最新の更新2019-08-02  最初の公開 2019-07-12

以下、早稲田大学EXTのサイトより引用。 https://www.wuext.waseda.jp/course/detail/45816/。引用開始。
目標
・歴史の真実を知る面白さを学ぶ。
・現代と近未来の問題を歴史をヒントに考える。
・今も昔も変わらぬ中国社会の特徴を理解することで、日本社会への教訓を得る。
講義概要
 現在の中国はなぜ、西洋とも日本とも違う、あのような国になったのか。GDPが増えても、海外の情報が伝わっても、なぜ中国は変わらないのか。その理由は過去四千年の歴史にあります。「中国」を作った四人の帝王にスポットをあて、映像資料も使いつつ、漢民族の歴史と現在をわかりやすく解説します。
各回の講義予定
  1. 7/12 黄帝 中華民族の共通祖先
     現代の中国は多民族国家を標榜しています。中華民族の復興、というスローガンをかかげ、中華民族の共通祖先としての黄帝を持ち上げています。約五千年前の伝説の帝王である黄帝は、歴代の王朝の祭祀を受けただけでなく、中国共産党も政治的に利用しています。日本では「ユンケル黄帝液」で知られる黄帝の虚像と実像を解説します。
  2. 7/19 始皇帝 中華帝国の創始者
     紀元前3世紀の始皇帝は、その名のとおり最初の皇帝です。彼の秦王朝はわずか二代で滅びましたが、彼が創始した皇帝が君臨する帝国というシステムは、なんとラストエンペラーこと溥儀が退位する20世紀まで続きました。「一つの中国」と中央集権、というシステムは、21世紀の中国共産党も引き継いでいます。始皇帝の生涯と、彼が設計した中華帝国、現代中国における始皇帝の評価について解説します。
  3. 7/16 武帝 東アジアに残した影響
     中国の歴代王朝の中でも、2千年前の漢は強大な帝国であり、今も漢民族の誇りです。「漢字」「漢民族」の語源も、漢王朝です。前2世紀、前漢の最盛期に君臨した武帝は、領土を拡張し、儒教を国家教学化し、元号の制度を始めるなど、日本を含む東アジアの歴史に大きな影響を残しました。武帝の生涯と、現在の日本や朝鮮半島にまで残る彼の影響について解説します。
  4. 8/2 洪武帝 漢民族の栄光と悲惨
     明は、中国史上、最後の漢民族系王朝です。明は、鄭和の遠征など強大な国力を誇示する一方、内政面では恐怖政治や腐敗など陰惨な面もありました。14世紀、貧農から身を起こした朱元璋は、明王朝の初代皇帝・洪武帝となったあと、晩年の毛沢東と同様、残酷な粛清を繰り返しました。洪武帝の波乱に満ちた生涯と、その栄光と悲惨を、現代中国と比較しながら、わかりやすく解説します。

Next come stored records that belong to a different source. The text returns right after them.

Lemma late_operation_ok host_header ccx req req' op p :
  late_operation minio policy_now host_header ccx req = Some (req', Ok op) -> x_s3_path (s3ext req) = Some p ->
  operation_found ccx (meth req) (headers req) (x_qs (s3ext req)) p (x_multipart (s3ext req)) op (s3ext req') /\
  exists x, req' = set_s3ext x req /\ x_s3_path x = Some p /\ x_credentials x = x_credentials (s3ext req) /\
    (forall o, op = Routed o -> x = s3ext req /\ (x_multipart (s3ext req) = None \/ meth req <> POST)).
Proof.
  unfold late_operation. intros E Hp. run_ok.
  match goal with E1 : x_s3_path (s3ext req) = Some ?q, Hp : _ = Some p |- _ => rewrite Hp in E1; injection E1 as <- end.
  assert (Hroute : (op ← panic_none (resolve_operation minio req p host_header ccx);
      op ← lift (map_err code op); mret (Routed op)) req = Some (req', Ok op) -> req' = req /\ exists o, op = Routed o /\
      first_match Ok (router_request req) (x_qs (s3ext req)) (routes minio (meth req) p) (Err unknown_operation) = Ok o).
  { intros E. run_ok. match goal with E1 : map_err _ _ = Ok _ |- _ => apply map_err_Ok in E1; subst end.
    split; [done|]. eexists. split; [done|].
    match goal with E1 : resolve_operation _ _ _ _ _ = _ |- _ => unfold resolve_operation in E1; rewrite resolve_route_eq in E1;
      cbn [mbind option_bind] in E1; destruct (first_match _ _ _ _ _); [by simplify_eq|by case_match] end. }
  assert (Hr : req' = req /\ (exists o, op = Routed o /\
      first_match Ok (router_request req) (x_qs (s3ext req)) (routes minio (meth req) p) (Err unknown_operation) = Ok o) ->
    operation_found ccx (meth req) (headers req) (x_qs (s3ext req)) p (x_multipart (s3ext req)) op (s3ext req') /\
    exists x, req' = set_s3ext x req /\ x_s3_path x = Some p /\ x_credentials x = x_credentials (s3ext req) /\
      (forall o, op = Routed o -> x = s3ext req)).
  { intros (-> & o & -> & Ho). split; [by right|]. exists (s3ext req). by destruct req. }
  assert (Hr' : x_multipart (s3ext req) = None \/ meth req <> POST ->
    (op ← panic_none (resolve_operation minio req p host_header ccx); op ← lift (map_err code op); mret (Routed op)) req = Some (req', Ok op) ->
    operation_found ccx (meth req) (headers req) (x_qs (s3ext req)) p (x_multipart (s3ext req)) op (s3ext req') /\
    exists x, req' = set_s3ext x req /\ x_s3_path x = Some p /\ x_credentials x = x_credentials (s3ext req) /\
      (forall o, op = Routed o -> x = s3ext req /\ (x_multipart (s3ext req) = None \/ meth req <> POST))).
  { intros Hmp E0. destruct (Hr (Hroute E0)) as (Hf & x & ? & ? & ? & Hx). split; [done|]. exists x. split_and!; [done..|].
    intros o Ho. split; [by apply (Hx o)|done]. }
  clear Hr. rename Hr' into Hr.
  destruct (x_multipart (s3ext req)) as [f|] eqn:Ef; [|by apply Hr; [left|]].
  destruct (meth req) eqn:Em; try by apply Hr; [right|].
  clear Hroute Hr. destruct p as [|bucket|]; [by run_ok| |by run_ok]. run_ok.
  match goal with E1 : (match ?m with _ => _ end) = Some _ |- _ => destruct m as [[[f' r]|]|] eqn:Er; simplify_eq/= end.
  destruct x4 as [stream policy]. run_ok.
  repeat match goal with E1 : modify_ext _ _ = Some (_, Ok _) |- _ => apply modify_ext_ok in E1; subst end.
  split; [split; [done|]; by eexists _, _, _, _, _|]. eexists. split; [reflexivity|]. by split_and!.
Qed.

◆予備知識のない初心者のかたも大歓迎です。あらかじめ参考図書(拙著『貝と羊の中国人』新潮新書)をお読みくださると、より理解が深まると思います。
(引用終了)
7/12 黄帝 中華民族の共通祖先
別名:姓は姫ないし公孫姓、氏は軒轅(けんえん)氏または帝鴻氏。軒轅は名ともいう。戦国時代の斉国の青銅器銘文には黄帝を「高祖」と呼んだ例もある。

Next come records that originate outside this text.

(* ===== verification/Xml.v ===== *)
(** * XML documents (crates/s3s/src/xml/de.rs, ser.rs)

    The serializer writes events; the deserializer reads them back one at a time, with one event
    peeked and one held back.  The syntax of XML is the [quick_xml] crate's: the reader gives the
    events of a text, and the writer the text of an event. *)

From S2P Require Import Prelude.
From S2P Require Import Str.
From S2P Require Import Utf8.
From S2P Require Import AmzDate.
From S2P Require Import Timestamp.

(** ** Events *)

(** An attribute as the iterator of [BytesStart] gives it: [None] when it is malformed; the value
    is [None] when it has a reference that cannot be resolved. *)
Definition Attribute : Type := option (bytes * option bytes).

Record BytesStart := { bs_name : bytes; bs_attributes : list Attribute }.

(** What the reader returns; the end of the document is the end of the list of events. *)
Inductive QEvent :=
| QStart (x : BytesStart) | QEnd (name : bytes) | QEmpty (x : BytesStart) | QText (x : bytes) | QGeneralRef (name : bytes)
| QComment | QCData (x : bytes) | QDecl | QPI | QDocType.

(** What the serializer hands to the writer: an event, or raw text. *)
Inductive Out :=
| ODecl | OStart (name : bytes) (attributes : list (bytes * bytes)) | OEnd (name : bytes) | OText (content : bytes) | ORaw (raw : bytes).

Inductive DeEvent := DStart (x : BytesStart) | DEnd (name : bytes) | DText (x : bytes) | DEof.

Inductive DeError :=
| InvalidXml | UnexpectedEof | UnexpectedStart | UnexpectedEnd | UnexpectedTagName | DeInvalidAttribute | UnexpectedAttributeName
| InvalidContent | MissingField | DuplicateField.

(** ** The quick_xml crate *)

(** The predefined entities. *)
Definition resolve_xml_entity (name : bytes) : option bytes :=
  if name =? str "lt" then Some (str "<")
  else if name =? str "gt" then Some (str ">")
  else if name =? str "amp" then Some (str "&")
  else if name =? str "apos" then Some (str "'")
  else if name =? str "quot" then Some [x22]
  else None.

(** [escape]: the name of the reference a byte is written as, if it is. *)
Definition entity_of (c : byte) : option bytes :=
  match c with
  | "<"%byte => Some (str "lt")
  | ">"%byte => Some (str "gt")
  | "&"%byte => Some (str "amp")
  | "'"%byte => Some (str "apos")
  | x22 => Some (str "quot")
  | _ => None
  end.

(** The events of a written text: a run of plain bytes is one text, each reference is another. *)
Fixpoint text_events (t : bytes) : list QEvent :=
  match t with
  | [] => []
  | c :: t' =>
      match entity_of c with
      | Some name => QGeneralRef name :: text_events t'
      | None =>
          match text_events t' with
          | QText run :: es => QText (c :: run) :: es
          | es => QText [c] :: es
          end
      end
  end.

Definition name_byte (c : byte) : bool := is_ascii_alphanumeric c || (c =? ":"%byte) || (c =? "-"%byte) || (c =? "_"%byte).
Definition name_ok (n : bytes) : bool := (n <>? []) && forallb name_byte n.

(** An attribute value that neither the writer nor the normalization of values changes. *)
Definition attr_value_ok (v : bytes) : bool :=
  utf8_valid v && forallb (fun c => negb ((c =? x09) || (c =? x0a) || (c =? x0d))) v.

Definition attrs_ok (a : list (bytes * bytes)) : bool := forallb (fun kv => name_ok (fst kv) && attr_value_ok (snd kv)) a.

(** Text that is written as it is and read as one event. *)
Definition raw_ok (r : bytes) : bool :=
  (r <>? []) && utf8_valid r && forallb (fun c => negb ((c =? "<"%byte) || (c =? "&"%byte))) r.

(** The events of something written. *)
Definition out_events (o : Out) : list QEvent :=
  match o with
  | ODecl => [QDecl]
  | OStart n a => [QStart {| bs_name := n; bs_attributes := map (fun kv => Some (fst kv, Some (snd kv))) a |}]
  | OEnd n => [QEnd n]
  | OText t => text_events t
  | ORaw r => [QText r]
  end.

(** Elements are closed in order, names are names, and no two texts are next to each other. *)
Fixpoint well_nested (stack : list bytes) (after_text : bool) (os : list Out) : bool :=
  match os with
  | [] => match stack with [] => true | _ => false end
  | ODecl :: os' => well_nested stack false os'
  | OStart n a :: os' => name_ok n && attrs_ok a && well_nested (n :: stack) false os'
  | OEnd n :: os' => match stack with m :: stack' => (m =? n) && well_nested stack' false os' | [] => false end
  | OText t :: os' => negb after_text && utf8_valid t && well_nested stack true os'
  | ORaw r :: os' => negb after_text && raw_ok r && well_nested stack true os'
  end.

Class QuickXml := {
  (** [Reader::read_event] until the end: [None] is an error. *)
  read_events : bytes -> list (option QEvent);
  (** [Writer::write_event], and [write_all] for raw text *)
  write : Out -> bytes;
  write_raw : forall r, write (ORaw r) = r;
  read_write : forall os, well_nested [] false os = true ->
    read_events (concat (map write os)) = map Some (concat (map out_events os))
}.

(** ** The serializer (ser.rs) *)

(** What a serializer writes; [None] is a panic. *)
Definition Ser : Type := option (list Out).

Definition s_event (o : Out) : Ser := Some [o].

(** [a?; b] *)
Definition s_then (a b : Ser) : Ser := x ← a; y ← b; Some (x ++ y).

(** A sequence of statements. *)
Fixpoint s_seq (l : list Ser) : Ser :=
  match l with
  | [] => Some []
  | a :: l' => s_then a (s_seq l')
  end.

Definition s_element (name : bytes) (f : Ser) : Ser := s_seq [s_event (OStart name []); f; s_event (OEnd name)].

Definition s_element_with_ns (name xmlns : bytes) (f : Ser) : Ser :=
  s_seq [s_event (OStart name [(str "xmlns", xmlns)]); f; s_event (OEnd name)].

Definition s_element_with_attrs (name : bytes) (attrs : list (bytes * bytes)) (f : Ser) : Ser :=
  s_seq [s_event (OStart name attrs); f; s_event (OEnd name)].

Section Serializer.
Context {T : Type} (serialize_content : T -> Ser).

Definition s_content (name : bytes) (val : T) : Ser := s_element name (serialize_content val).
Definition s_content_with_ns (name xmlns : bytes) (val : T) : Ser := s_element_with_ns name xmlns (serialize_content val).
Definition s_content_with_attrs (name : bytes) (attrs : list (bytes * bytes)) (val : T) : Ser :=
  s_element_with_attrs name attrs (serialize_content val).

Definition s_flattened_list (name : bytes) (iter : list T) : Ser := s_seq (map (s_content name) iter).
Definition s_list (name member_name : bytes) (iter : list T) : Ser := s_element name (s_seq (map (s_content member_name) iter)).
End Serializer.

(** [if let Some(ref val) = field { f(val)?; }] *)
Definition if_some {A} (v : option A) (f : A -> Ser) : Ser := match v with Some val => f val | None => Some [] end.

Definition s_write_raw_text (raw : bytes) : Ser := Some [ORaw raw].
Definition s_decl : Ser := s_event ODecl.

Definition ser_str (s : bytes) : Ser := s_event (OText s).
Definition ser_bool (b : bool) : Ser := s_event (OText (fmt_boolean b)).
Definition ser_i32 (n : Z) : Ser := s_event (OText (fmt_signed n)).
Definition ser_i64 (n : Z) : Ser := s_event (OText (fmt_signed n)).

(** The text of a timestamp; [str::from_ascii_simd(b).unwrap()] panics when it is not ASCII. *)
Definition ser_timestamp `{TimeCrate} (fmt : TimestampFormat) (val : Timestamp) : Ser :=
  b ← fmt_timestamp val fmt;
  if forallb is_ascii b then ser_str b else None.

Definition s_timestamp `{TimeCrate} (name : bytes) (val : Timestamp) (fmt : TimestampFormat) : Ser :=
  s_content (ser_timestamp fmt) name val.

(** ** The deserializer (de.rs) *)

Record Deserializer := {
  inner : list (option QEvent);
  peeked : option DeEvent;
  next_slot : option DeEvent
}.

(** A deserializing function: [None] is one that does not return.  After an error the
    deserializer is not used again. *)
Definition De (A : Type) : Type := Deserializer -> option (result DeError (A * Deserializer)).

#[global] Instance De_ret : MRet De := fun A a d => Some (Ok (a, d)).
#[global] Instance De_bind : MBind De := fun A B k m d =>
  match m d with
  | Some (Ok (a, d')) => k a d'
  | Some (Err e) => Some (Err e)
  | None => None
  end.
Definition throw {A} (e : DeError) : De A := fun _ => Some (Err e).
Definition de_lift {A} (r : result DeError A) : De A := fun d => Some (a ← r; Ok (a, d)).

Definition Deserializer_new `{QuickXml} (xml : bytes) : Deserializer :=
  {| inner := read_events xml; peeked := None; next_slot := None |}.

(** The text of a code point ([char::from_u32] and [to_string]). *)
Definition encode_utf8 (c : Z) : bytes :=
  if (c <? 128)%Z then [byte_of_Z c]
  else if (c <? 2048)%Z then [byte_of_Z (192 + c / 64); byte_of_Z (128 + c mod 64)]
  else if (c <? 65536)%Z then [byte_of_Z (224 + c / 4096); byte_of_Z (128 + (c / 64) mod 64); byte_of_Z (128 + c mod 64)]
  else [byte_of_Z (240 + c / 262144); byte_of_Z (128 + (c / 4096) mod 64); byte_of_Z (128 + (c / 64) mod 64); byte_of_Z (128 + c mod 64)].

Definition char_from_u32 (c : Z) : option Z :=
  if between_Z 0 c 55295 || between_Z 57344 c 1114111 then Some c else None.

Fixpoint hex_value (acc : Z) (s : bytes) : option Z :=
  match s with
  | [] => Some acc
  | c :: s' => d ← hex_val c; hex_value (acc * 16 + d)%Z s'
  end.

(** [u32::from_str_radix(hex, 16)]: a leading [+] is accepted. *)
Definition u32_from_hex (s : bytes) : option Z :=
  match s with
  | [] => None
  | c :: s' =>
      match (if c =? "+"%byte then s' else s) with
      | [] => None
      | digits => v ← hex_value 0 digits; if (v <=? u32_max)%Z then Some v else None
      end
  end.

Definition xml_char (codepoint : Z) : bool :=
  (codepoint =? 9)%Z || (codepoint =? 10)%Z || (codepoint =? 13)%Z || between_Z 32 codepoint 55295 ||
  between_Z 57344 codepoint 65533 || between_Z 1048576 codepoint 1114111.

Definition resolve_char_ref (name : bytes) : option bytes :=
  entity ← strip_prefix (str "#") name;
  if entity =? [] then None else
  codepoint ← match strip_prefix (str "x") entity with
              | Some hex => u32_from_hex hex
              | None => parse_unsigned u32_max entity
              end;
  if negb (xml_char codepoint) then None else
  c ← char_from_u32 codepoint;
  Some (encode_utf8 c).

(** The loop of [read_event] over the reader; the last component is what goes to [next_slot]. *)
Fixpoint read_inner (q : list (option QEvent)) : result DeError (DeEvent * list (option QEvent) * option DeEvent) :=
  match q with
  | [] => Ok (DEof, [], None)
  | None :: _ => Err InvalidXml
  | Some ev :: q' =>
      match ev with
      | QStart x => Ok (DStart x, q', None)
      | QEnd x => Ok (DEnd x, q', None)
      | QText x => Ok (DText x, q', None)
      | QEmpty x => Ok (DStart x, q', Some (DEnd (bs_name x)))
      | QGeneralRef name =>
          match (match resolve_xml_entity name with Some v => Some v | None => resolve_char_ref name end) with
          | Some value => Ok (DText value, q', None)
          | None => Err InvalidContent
          end
      | QComment | QCData _ | QDecl | QPI | QDocType => read_inner q'
      end
  end.

Definition read_event : De DeEvent := fun d =>
  match next_slot d with
  | Some ev => Some (Ok (ev, {| inner := inner d; peeked := peeked d; next_slot := None |}))
  | None =>
      match read_inner (inner d) with
      | Ok (ev, q, slot) => Some (Ok (ev, {| inner := q; peeked := peeked d; next_slot := slot |}))
      | Err e => Some (Err e)
      end
  end.

Definition set_peeked (p : option DeEvent) (d : Deserializer) : Deserializer :=
  {| inner := inner d; peeked := p; next_slot := next_slot d |}.

Definition next_event : De DeEvent := fun d =>
  match peeked d with
  | Some ev => Some (Ok (ev, set_peeked None d))
  | None => read_event d
  end.

Definition peek_event : De DeEvent := fun d =>
  match peeked d with
  | Some ev => Some (Ok (ev, d))
  | None =>
      match read_event d with
      | Some (Ok (ev, d')) => Some (Ok (ev, set_peeked (Some ev) d'))
      | Some (Err e) => Some (Err e)
      | None => None
      end
  end.

Definition consume_peeked : De unit := fun d => Some (Ok (tt, set_peeked None d)).

(** *** Loops *)

Definition ev_weight (q : option QEvent) : nat := match q with Some (QEmpty _) => 2 | _ => 1 end.

(** The events that are left, at most. *)
Definition size (d : Deserializer) : nat :=
  match peeked d with None | Some DEof => 0 | Some _ => 1 end + match next_slot d with Some _ => 1 | None => 0 end +
  list_sum (map ev_weight (inner d)).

生没年:不明(非実在の可能性が高い)。紀元前26世紀から前25世紀ともされる。
主な事蹟:五帝のひとり(
中国の皇帝と天皇・上皇参照)
評価:「文化英雄」「人文始祖」。神話的帝王、中国文明の創始者、「中華民族」共通の始祖。
https://www.youtube.com/playlist?list=PL6QLFvIY3e-kSR4Ux_PC1D8QlAIsxvmOJ

〇加上説
 江戸時代の学者・富永仲基(1715ー1746)が『出定後語』において提唱した仮説。後発の教派・学派ほど、自己を権威づけるため、自分たちの起源をより古い時代の伝説的人物に仮託する傾向がある、という考え。
 近代日本の東洋史学者・内藤湖南(1866ー1934)は、加上説を援用し、古代中国の諸子百家の成立時期を推定した。
 春秋時代の孔子は、周公を最も尊敬した。
 戦国時代の墨子は、周公より古い伝説の帝王、禹を尊敬した。
 墨子の教えを報ずる墨家集団を攻撃するため、孟子は、禹よりも古い堯と舜を理想化した。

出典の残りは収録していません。